TASK BRIEF
Copy out the lines of the records below, and only those lines, from the one with "st none q tr" through the one with "(** The scatter", exactly as they appear.

Collected data:

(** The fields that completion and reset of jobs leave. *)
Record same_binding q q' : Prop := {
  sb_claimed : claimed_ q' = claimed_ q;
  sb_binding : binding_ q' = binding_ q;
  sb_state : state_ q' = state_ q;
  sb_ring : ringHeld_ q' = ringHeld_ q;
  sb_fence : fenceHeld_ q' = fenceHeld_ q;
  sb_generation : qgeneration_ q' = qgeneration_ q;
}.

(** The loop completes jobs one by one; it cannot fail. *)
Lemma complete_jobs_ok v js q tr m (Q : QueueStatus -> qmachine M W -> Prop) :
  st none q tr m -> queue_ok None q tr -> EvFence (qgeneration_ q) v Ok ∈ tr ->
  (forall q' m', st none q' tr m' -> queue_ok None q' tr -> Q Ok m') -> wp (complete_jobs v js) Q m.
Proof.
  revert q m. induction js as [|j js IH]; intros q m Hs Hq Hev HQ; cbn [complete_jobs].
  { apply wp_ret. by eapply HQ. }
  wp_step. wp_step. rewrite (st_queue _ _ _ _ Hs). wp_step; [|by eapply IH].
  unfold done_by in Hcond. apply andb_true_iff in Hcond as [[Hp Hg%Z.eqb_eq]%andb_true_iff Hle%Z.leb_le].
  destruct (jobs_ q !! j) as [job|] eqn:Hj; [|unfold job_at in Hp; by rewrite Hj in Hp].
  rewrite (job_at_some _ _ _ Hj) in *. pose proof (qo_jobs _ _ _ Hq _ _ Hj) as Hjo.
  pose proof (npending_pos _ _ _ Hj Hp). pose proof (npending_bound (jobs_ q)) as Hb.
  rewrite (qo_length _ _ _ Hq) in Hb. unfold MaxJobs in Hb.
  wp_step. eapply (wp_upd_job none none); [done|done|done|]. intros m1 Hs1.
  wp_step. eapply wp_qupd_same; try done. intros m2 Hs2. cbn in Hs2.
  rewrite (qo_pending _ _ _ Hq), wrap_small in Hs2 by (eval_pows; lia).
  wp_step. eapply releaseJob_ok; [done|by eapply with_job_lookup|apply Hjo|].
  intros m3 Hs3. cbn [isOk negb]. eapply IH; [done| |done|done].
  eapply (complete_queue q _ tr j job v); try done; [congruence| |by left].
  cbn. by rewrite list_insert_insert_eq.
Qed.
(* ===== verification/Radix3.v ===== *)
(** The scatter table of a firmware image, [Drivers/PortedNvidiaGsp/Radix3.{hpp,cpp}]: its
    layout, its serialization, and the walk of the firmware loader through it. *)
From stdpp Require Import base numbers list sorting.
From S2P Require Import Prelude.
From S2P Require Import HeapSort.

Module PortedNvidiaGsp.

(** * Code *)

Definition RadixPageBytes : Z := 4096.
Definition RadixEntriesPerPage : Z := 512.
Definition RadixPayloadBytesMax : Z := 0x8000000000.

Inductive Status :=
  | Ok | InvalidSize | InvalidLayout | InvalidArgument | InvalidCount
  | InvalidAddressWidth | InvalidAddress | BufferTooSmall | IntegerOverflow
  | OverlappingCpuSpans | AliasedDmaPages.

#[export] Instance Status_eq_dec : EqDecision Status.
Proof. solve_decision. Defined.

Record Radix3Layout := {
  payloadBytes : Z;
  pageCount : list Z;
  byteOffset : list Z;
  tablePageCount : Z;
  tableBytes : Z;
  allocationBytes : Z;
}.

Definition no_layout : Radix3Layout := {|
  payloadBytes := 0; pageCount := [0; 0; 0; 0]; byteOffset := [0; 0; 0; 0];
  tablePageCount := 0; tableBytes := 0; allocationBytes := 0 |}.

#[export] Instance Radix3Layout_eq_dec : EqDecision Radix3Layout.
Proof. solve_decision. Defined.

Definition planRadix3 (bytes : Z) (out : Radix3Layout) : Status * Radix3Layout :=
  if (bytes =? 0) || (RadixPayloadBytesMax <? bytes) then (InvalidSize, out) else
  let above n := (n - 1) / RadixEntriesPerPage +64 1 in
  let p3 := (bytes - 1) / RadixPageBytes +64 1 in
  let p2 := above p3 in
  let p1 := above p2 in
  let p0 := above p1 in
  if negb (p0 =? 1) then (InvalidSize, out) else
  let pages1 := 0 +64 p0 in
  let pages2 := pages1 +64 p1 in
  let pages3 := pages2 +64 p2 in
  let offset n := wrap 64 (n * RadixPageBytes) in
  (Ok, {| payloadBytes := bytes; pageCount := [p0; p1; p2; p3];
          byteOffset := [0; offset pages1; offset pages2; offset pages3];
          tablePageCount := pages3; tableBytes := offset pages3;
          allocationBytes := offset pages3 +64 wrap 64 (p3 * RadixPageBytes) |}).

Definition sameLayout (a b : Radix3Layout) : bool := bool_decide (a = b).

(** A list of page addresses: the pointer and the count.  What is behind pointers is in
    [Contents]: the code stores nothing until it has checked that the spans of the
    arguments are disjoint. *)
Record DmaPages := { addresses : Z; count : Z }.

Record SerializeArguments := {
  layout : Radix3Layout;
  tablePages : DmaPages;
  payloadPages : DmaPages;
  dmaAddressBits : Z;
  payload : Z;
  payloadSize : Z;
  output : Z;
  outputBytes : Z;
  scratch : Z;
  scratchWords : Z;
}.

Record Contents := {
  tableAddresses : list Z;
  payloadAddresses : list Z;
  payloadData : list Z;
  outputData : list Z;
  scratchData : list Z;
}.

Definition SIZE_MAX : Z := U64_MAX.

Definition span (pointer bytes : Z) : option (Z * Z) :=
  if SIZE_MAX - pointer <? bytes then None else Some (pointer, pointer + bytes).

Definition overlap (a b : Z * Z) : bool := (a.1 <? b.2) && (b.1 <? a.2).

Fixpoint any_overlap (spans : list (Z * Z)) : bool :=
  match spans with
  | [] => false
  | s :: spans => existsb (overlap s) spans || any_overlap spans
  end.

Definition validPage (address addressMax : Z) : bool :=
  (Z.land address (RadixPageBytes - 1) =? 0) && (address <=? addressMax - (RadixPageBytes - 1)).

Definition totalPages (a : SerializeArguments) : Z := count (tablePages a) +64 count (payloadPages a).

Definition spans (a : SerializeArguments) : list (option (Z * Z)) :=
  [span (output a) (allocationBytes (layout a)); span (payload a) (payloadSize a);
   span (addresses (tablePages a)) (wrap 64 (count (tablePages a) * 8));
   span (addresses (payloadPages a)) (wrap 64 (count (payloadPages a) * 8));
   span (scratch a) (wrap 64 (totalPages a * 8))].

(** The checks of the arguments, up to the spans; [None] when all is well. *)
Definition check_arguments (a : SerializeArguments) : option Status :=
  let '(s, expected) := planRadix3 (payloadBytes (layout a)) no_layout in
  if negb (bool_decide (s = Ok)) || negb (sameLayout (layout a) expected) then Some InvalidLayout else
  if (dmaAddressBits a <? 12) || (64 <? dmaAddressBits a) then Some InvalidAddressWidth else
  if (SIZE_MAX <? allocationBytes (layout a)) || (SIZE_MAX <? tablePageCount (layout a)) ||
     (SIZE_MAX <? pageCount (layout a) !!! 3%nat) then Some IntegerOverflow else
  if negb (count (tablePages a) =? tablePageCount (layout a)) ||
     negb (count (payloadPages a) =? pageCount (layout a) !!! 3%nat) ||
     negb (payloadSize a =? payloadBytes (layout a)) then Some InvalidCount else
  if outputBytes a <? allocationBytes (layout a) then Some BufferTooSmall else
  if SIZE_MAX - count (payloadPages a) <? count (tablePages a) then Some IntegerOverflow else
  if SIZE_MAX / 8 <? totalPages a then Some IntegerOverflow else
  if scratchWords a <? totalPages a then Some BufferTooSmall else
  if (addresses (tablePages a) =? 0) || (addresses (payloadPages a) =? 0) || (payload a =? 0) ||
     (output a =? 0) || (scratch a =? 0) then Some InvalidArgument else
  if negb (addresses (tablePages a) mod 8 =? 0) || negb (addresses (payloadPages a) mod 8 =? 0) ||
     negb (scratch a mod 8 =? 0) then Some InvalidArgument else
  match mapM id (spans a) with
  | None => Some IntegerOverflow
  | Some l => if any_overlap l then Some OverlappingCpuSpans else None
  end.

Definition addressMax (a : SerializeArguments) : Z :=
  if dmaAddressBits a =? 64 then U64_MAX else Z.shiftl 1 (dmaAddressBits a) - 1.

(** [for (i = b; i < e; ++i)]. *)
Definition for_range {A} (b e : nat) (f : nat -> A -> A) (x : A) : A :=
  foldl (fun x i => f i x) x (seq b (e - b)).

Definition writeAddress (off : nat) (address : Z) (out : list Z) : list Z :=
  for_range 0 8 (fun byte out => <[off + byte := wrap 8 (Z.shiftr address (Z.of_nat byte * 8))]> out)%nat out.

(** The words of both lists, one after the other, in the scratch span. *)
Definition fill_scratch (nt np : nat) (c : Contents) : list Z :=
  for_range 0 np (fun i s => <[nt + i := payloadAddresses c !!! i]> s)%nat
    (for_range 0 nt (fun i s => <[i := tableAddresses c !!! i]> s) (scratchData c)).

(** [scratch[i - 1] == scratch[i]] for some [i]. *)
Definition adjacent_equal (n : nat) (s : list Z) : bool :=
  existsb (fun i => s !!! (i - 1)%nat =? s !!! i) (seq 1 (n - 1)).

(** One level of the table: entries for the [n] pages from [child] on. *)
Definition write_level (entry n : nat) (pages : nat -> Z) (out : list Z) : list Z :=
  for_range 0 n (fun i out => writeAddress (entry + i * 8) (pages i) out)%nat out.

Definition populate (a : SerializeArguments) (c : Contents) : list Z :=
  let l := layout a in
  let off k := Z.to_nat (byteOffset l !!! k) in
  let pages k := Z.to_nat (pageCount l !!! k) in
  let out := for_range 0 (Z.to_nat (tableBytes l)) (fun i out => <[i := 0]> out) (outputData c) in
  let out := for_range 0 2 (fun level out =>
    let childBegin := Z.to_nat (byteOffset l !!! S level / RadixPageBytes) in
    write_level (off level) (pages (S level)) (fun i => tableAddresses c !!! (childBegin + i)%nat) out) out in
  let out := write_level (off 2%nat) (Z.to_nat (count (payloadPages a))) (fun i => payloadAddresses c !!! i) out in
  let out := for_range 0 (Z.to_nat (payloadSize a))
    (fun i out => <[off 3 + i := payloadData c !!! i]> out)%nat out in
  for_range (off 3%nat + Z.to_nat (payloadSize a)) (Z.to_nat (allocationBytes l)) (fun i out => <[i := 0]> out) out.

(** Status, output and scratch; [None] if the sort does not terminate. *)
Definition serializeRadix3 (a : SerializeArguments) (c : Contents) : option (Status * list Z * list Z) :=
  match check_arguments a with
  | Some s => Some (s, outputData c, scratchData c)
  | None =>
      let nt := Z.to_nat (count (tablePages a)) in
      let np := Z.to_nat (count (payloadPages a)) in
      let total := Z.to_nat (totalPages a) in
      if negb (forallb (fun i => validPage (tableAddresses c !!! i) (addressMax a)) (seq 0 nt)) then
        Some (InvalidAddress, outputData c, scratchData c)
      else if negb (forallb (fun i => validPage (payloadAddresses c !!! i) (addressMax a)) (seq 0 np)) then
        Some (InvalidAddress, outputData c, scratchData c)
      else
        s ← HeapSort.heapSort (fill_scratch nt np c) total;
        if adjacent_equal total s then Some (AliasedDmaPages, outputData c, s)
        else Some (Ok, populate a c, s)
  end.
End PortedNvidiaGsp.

EXERCISE OUTPUT
  st none q tr m -> queue_ok None q tr -> EvFence (qgeneration_ q) v Ok ∈ tr ->
  (forall q' m', st none q' tr m' -> queue_ok None q' tr -> Q Ok m') -> wp (complete_jobs v js) Q m.
Proof.
  revert q m. induction js as [|j js IH]; intros q m Hs Hq Hev HQ; cbn [complete_jobs].
  { apply wp_ret. by eapply HQ. }
  wp_step. wp_step. rewrite (st_queue _ _ _ _ Hs). wp_step; [|by eapply IH].
  unfold done_by in Hcond. apply andb_true_iff in Hcond as [[Hp Hg%Z.eqb_eq]%andb_true_iff Hle%Z.leb_le].
  destruct (jobs_ q !! j) as [job|] eqn:Hj; [|unfold job_at in Hp; by rewrite Hj in Hp].
  rewrite (job_at_some _ _ _ Hj) in *. pose proof (qo_jobs _ _ _ Hq _ _ Hj) as Hjo.
  pose proof (npending_pos _ _ _ Hj Hp). pose proof (npending_bound (jobs_ q)) as Hb.
  rewrite (qo_length _ _ _ Hq) in Hb. unfold MaxJobs in Hb.
  wp_step. eapply (wp_upd_job none none); [done|done|done|]. intros m1 Hs1.
  wp_step. eapply wp_qupd_same; try done. intros m2 Hs2. cbn in Hs2.
  rewrite (qo_pending _ _ _ Hq), wrap_small in Hs2 by (eval_pows; lia).
  wp_step. eapply releaseJob_ok; [done|by eapply with_job_lookup|apply Hjo|].
  intros m3 Hs3. cbn [isOk negb]. eapply IH; [done| |done|done].
  eapply (complete_queue q _ tr j job v); try done; [congruence| |by left].
  cbn. by rewrite list_insert_insert_eq.
Qed.
(* ===== verification/Radix3.v ===== *)
(** The scatter table of a firmware image, [Drivers/PortedNvidiaGsp/Radix3.{hpp,cpp}]: its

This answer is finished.